## Task instructions
In the records below, find the line containing "consistent self →" and the line containing "relations added, in"; please repeat exactly the lines from one to the other, both included, and nothing more.

## Information

=== Section Start ===

Lemma consistent_node_count self :
  consistent self →
  (length (code_nodes self) ≤ length (DiGraph._node (call_graph self)))%nat.
Proof.
  intros C. rewrite <- (length_map fst (code_nodes self)).
  rewrite <- (length_map fst (DiGraph._node (call_graph self))).
  apply submseteq_length, NoDup_submseteq; [apply (consistent_keys _ C)|].
  intros id Hid. apply (odict_mem_keys id (code_nodes self)) in Hid.
  unfold odict.mem in Hid.
  destruct (odict.get id (code_nodes self)) as [node|] eqn:Hn; [|done].
  destruct (consistent_nodes _ C id node Hn) as (_ & Hg & _).
  apply (odict_mem_keys id (DiGraph._node (call_graph self))).
  unfold odict.mem. by rewrite Hg.
Qed.

(** Whatever calls of [add_code_node] and [add_code_relation] built
    the store, failed ones included: [code_relations] lists the
    relations added, in order; every stored node is filed under its
    own id, carries the embedding of its code, and is the attribute
    record of the graph node of that id; the edge of an ordered pair
    carries the attributes of the last relation added for the pair,
    and there is an edge exactly where there is a relation;
    [total_edges] is the number of distinct (source, target) pairs
    among the relations, so at most [total_relations]; and
    [total_nodes] is at most the number of nodes of the graph. *)
Theorem populated_store_consistent (calls : list population) :
  let self := populate calls init in
  code_relations self = relations_of calls ∧
  (∀ id node, odict.get id (code_nodes self) = Some node →
     CodeNode.id node = id ∧
     odict.get id (DiGraph._node (call_graph self)) = Some (Some node) ∧
     ∃ e, CodeNode.embedding node = Some e ∧
       encode_code (CodeNode.code node) = Return e) ∧
  (∀ u v,
     DiGraph.get_edge_data (call_graph self) u v
     = attributes <$> last (filter (λ r, endpoints r = (u, v)) (code_relations self))) ∧
  (∀ u v, DiGraph.has_edge (call_graph self) u v ↔
     ∃ r, r ∈ code_relations self ∧ endpoints r = (u, v)) ∧
  total_edges (get_statistics self)
  = Z.of_nat (size (list_to_set (C := gset (string * string))
                      (map endpoints (code_relations self)))) ∧
  total_edges (get_statistics self) ≤ total_relations (get_statistics self) ∧
  total_nodes (get_statistics self) ≤ DiGraph.number_of_nodes (call_graph self).
Proof.
  intros self.
  assert (C : consistent self) by apply populate_consistent, consistent_init.
  pose proof (consistent_edge_count self C) as Hcount.
  split; [apply (populate_relations calls init)|].
  split; [apply (consistent_nodes _ C)|].
  split; [apply (consistent_edges _ C)|].
  split; [|split; [|split]].
  - intros u v. by apply consistent_has_edge.
  - unfold get_statistics, DiGraph.number_of_edges. simpl. by rewrite Hcount.
  - unfold get_statistics, DiGraph.number_of_edges. simpl. rewrite Hcount.
    pose proof (size_list_to_set_le (map endpoints (code_relations self))) as Hle.
    rewrite length_map in Hle. lia.
  - unfold get_statistics, DiGraph.number_of_nodes. simpl.
    pose proof (consistent_node_count self C). lia.
Qed.
End population.

(** ** Impact analysis *)

Section impact.
Import GraphCodeBERTEmbedder.
Context {N : Numeric}.
Implicit Types self : GraphCodeBERTEmbedder.t.

Lemma walk_S_nodes {NA EA} (G : DiGraph.t NA EA) k u v :
  DiGraph.wf G → DiGraph.walk G (S k) u v →
  DiGraph.has_node G u = true ∧ DiGraph.has_node G v = true.
Proof.
  intros Hwf. revert v. induction k as [|k IH]; intros v Hw.
  - inversion Hw as [|k' u' m v' Hm [d Hd]]; subst.
    apply walk_0_inv in Hm as <-. by apply (Hwf u v d).
  - inversion Hw as [|k' u' m v' Hm [d Hd]]; subst.
    split; [by apply (IH m)|]. by apply (Hwf m v d).
Qed.

(** On a well-formed graph the traversals return for every id, known
    or not, the nodes a walk of one to [max_depth] edges connects. *)
Lemma downstream_of self start max_depth :
  DiGraph.wf (call_graph self) →
  ∃ r, get_downstream_dependencies self start max_depth = Return r ∧
    ∀ v, v ∈ r ↔ ∃ k : nat, (1 ≤ k)%nat ∧ Z.of_nat k ≤ max_depth ∧
                   DiGraph.walk (call_graph self) k start v.
Proof.
  intros Hwf. destruct (DiGraph.has_node (call_graph self) start) eqn:Hs.
  - by apply get_downstream_dependencies_spec.
  - exists ∅. split; [unfold get_downstream_dependencies; by rewrite Hs|].
    intros v. split; [set_solver|]. intros (k & Hk & _ & Hw).
    destruct k as [|k]; [lia|]. apply walk_S_nodes in Hw as [? _]; [congruence|done].
Qed.

Lemma upstream_of self start max_depth :
  DiGraph.wf (call_graph self) →
  ∃ r, get_upstream_dependencies self start max_depth = Return r ∧
    ∀ v, v ∈ r ↔ ∃ k : nat, (1 ≤ k)%nat ∧ Z.of_nat k ≤ max_depth ∧
                   DiGraph.walk (call_graph self) k v start.
Proof.
  intros Hwf. destruct (DiGraph.has_node (call_graph self) start) eqn:Hs.
  - by apply get_upstream_dependencies_spec.
  - exists ∅. split; [unfold get_upstream_dependencies; by rewrite Hs|].
    intros v. split; [set_solver|]. intros (k & Hk & _ & Hw).
    destruct k as [|k]; [lia|]. apply walk_S_nodes in Hw as [_ ?]; [congruence|done].
Qed.

(** The two traversals are each other's converse, for every pair of
    ids and every bound: [v] is downstream of [u] exactly when [u] is
    upstream of [v]. A larger bound only adds nodes. *)
Theorem dependencies_converse self (u v : string) (max_depth max_depth' : Z) :
  DiGraph.wf (call_graph self) →
  max_depth ≤ max_depth' →
  ∃ down up down' up',
    get_downstream_dependencies self u max_depth = Return down ∧
    get_upstream_dependencies self v max_depth = Return up ∧
    get_downstream_dependencies self u max_depth' = Return down' ∧
    get_upstream_dependencies self v max_depth' = Return up' ∧
    (v ∈ down ↔ u ∈ up) ∧ down ⊆ down' ∧ up ⊆ up'.
Proof.
  intros Hwf Hle.
  destruct (downstream_of self u max_depth Hwf) as (down & Hd & Hdown).
  destruct (upstream_of self v max_depth Hwf) as (up & Hu & Hup).
  destruct (downstream_of self u max_depth' Hwf) as (down' & Hd' & Hdown').
  destruct (upstream_of self v max_depth' Hwf) as (up' & Hu' & Hup').
  exists down, up, down', up'. repeat (split; [done|]). split; [|split].
  - by rewrite Hdown, Hup.
  - intros x. rewrite Hdown, Hdown'. intros (k & ? & ? & ?). exists k.
    split; [done|]. split; [lia|done].
  - intros x. rewrite Hup, Hup'. intros (k & ? & ? & ?). exists k.
    split; [done|]. split; [lia|done].
Qed.

(** For a node of a well-formed call graph [analyze_impact] returns:
    [direct_callers] and [direct_callees] are the sources and targets
    of the node's edges, [upstream] and [downstream] the nodes within
    one to three edges, so they contain the direct ones. *)
Theorem analyze_impact_of_node self (node_id : string) :
  DiGraph.wf (call_graph self) →
  DiGraph.has_node (call_graph self) node_id = true →
  ∃ r, analyze_impact self node_id = Return r ∧
    (∀ v, v ∈ direct_callers r ↔ DiGraph.has_edge (call_graph self) v node_id) ∧
    (∀ v, v ∈ direct_callees r ↔ DiGraph.has_edge (call_graph self) node_id v) ∧
    (∀ v, v ∈ upstream r ↔
       ∃ k : nat, (1 ≤ k ≤ 3)%nat ∧ DiGraph.walk (call_graph self) k v node_id) ∧
    (∀ v, v ∈ downstream r ↔
       ∃ k : nat, (1 ≤ k ≤ 3)%nat ∧ DiGraph.walk (call_graph self) k node_id v) ∧
    (∀ v, v ∈ direct_callers r → v ∈ upstream r) ∧
    (∀ v, v ∈ direct_callees r → v ∈ downstream r).
Proof.
  intros Hwf Hn.
  destruct (upstream_of self node_id 3 Hwf) as (up & Hu & Hup).
  destruct (downstream_of self node_id 3 Hwf) as (down & Hd & Hdown).
  exists (mk_impact up down (DiGraph.pred_list (call_graph self) node_id)
            (DiGraph.succ_list (call_graph self) node_id)).
  split.
  { unfold analyze_impact, DiGraph.predecessors, DiGraph.successors.
    by rewrite Hu, Hd, Hn. }
  simpl.
  assert (H1 : ∀ v, v ∈ up ↔
            ∃ k : nat, (1 ≤ k ≤ 3)%nat ∧ DiGraph.walk (call_graph self) k v node_id).
  { intros v. rewrite Hup. split; intros (k & ?); exists k; intuition lia. }
  assert (H2 : ∀ v, v ∈ down ↔
            ∃ k : nat, (1 ≤ k ≤ 3)%nat ∧ DiGraph.walk (call_graph self) k node_id v).
  { intros v. rewrite Hdown. split; intros (k & ?); exists k; intuition lia. }
  split; [intros v; apply pred_list_spec|].
  split; [intros v; apply succ_list_spec|].
  split; [done|]. split; [done|]. split.
  - intros v Hv%pred_list_spec. apply H1. exists 1%nat. split; [lia|].
    econstructor; [constructor|done].
  - intros v Hv%succ_list_spec. apply H2. exists 1%nat. split; [lia|].
    econstructor; [constructor|done].
Qed.
End impact.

=== Section End ===

## Exercise solution
  consistent self →
  (length (code_nodes self) ≤ length (DiGraph._node (call_graph self)))%nat.
Proof.
  intros C. rewrite <- (length_map fst (code_nodes self)).
  rewrite <- (length_map fst (DiGraph._node (call_graph self))).
  apply submseteq_length, NoDup_submseteq; [apply (consistent_keys _ C)|].
  intros id Hid. apply (odict_mem_keys id (code_nodes self)) in Hid.
  unfold odict.mem in Hid.
  destruct (odict.get id (code_nodes self)) as [node|] eqn:Hn; [|done].
  destruct (consistent_nodes _ C id node Hn) as (_ & Hg & _).
  apply (odict_mem_keys id (DiGraph._node (call_graph self))).
  unfold odict.mem. by rewrite Hg.
Qed.

(** Whatever calls of [add_code_node] and [add_code_relation] built
    the store, failed ones included: [code_relations] lists the
    relations added, in order; every stored node is filed under its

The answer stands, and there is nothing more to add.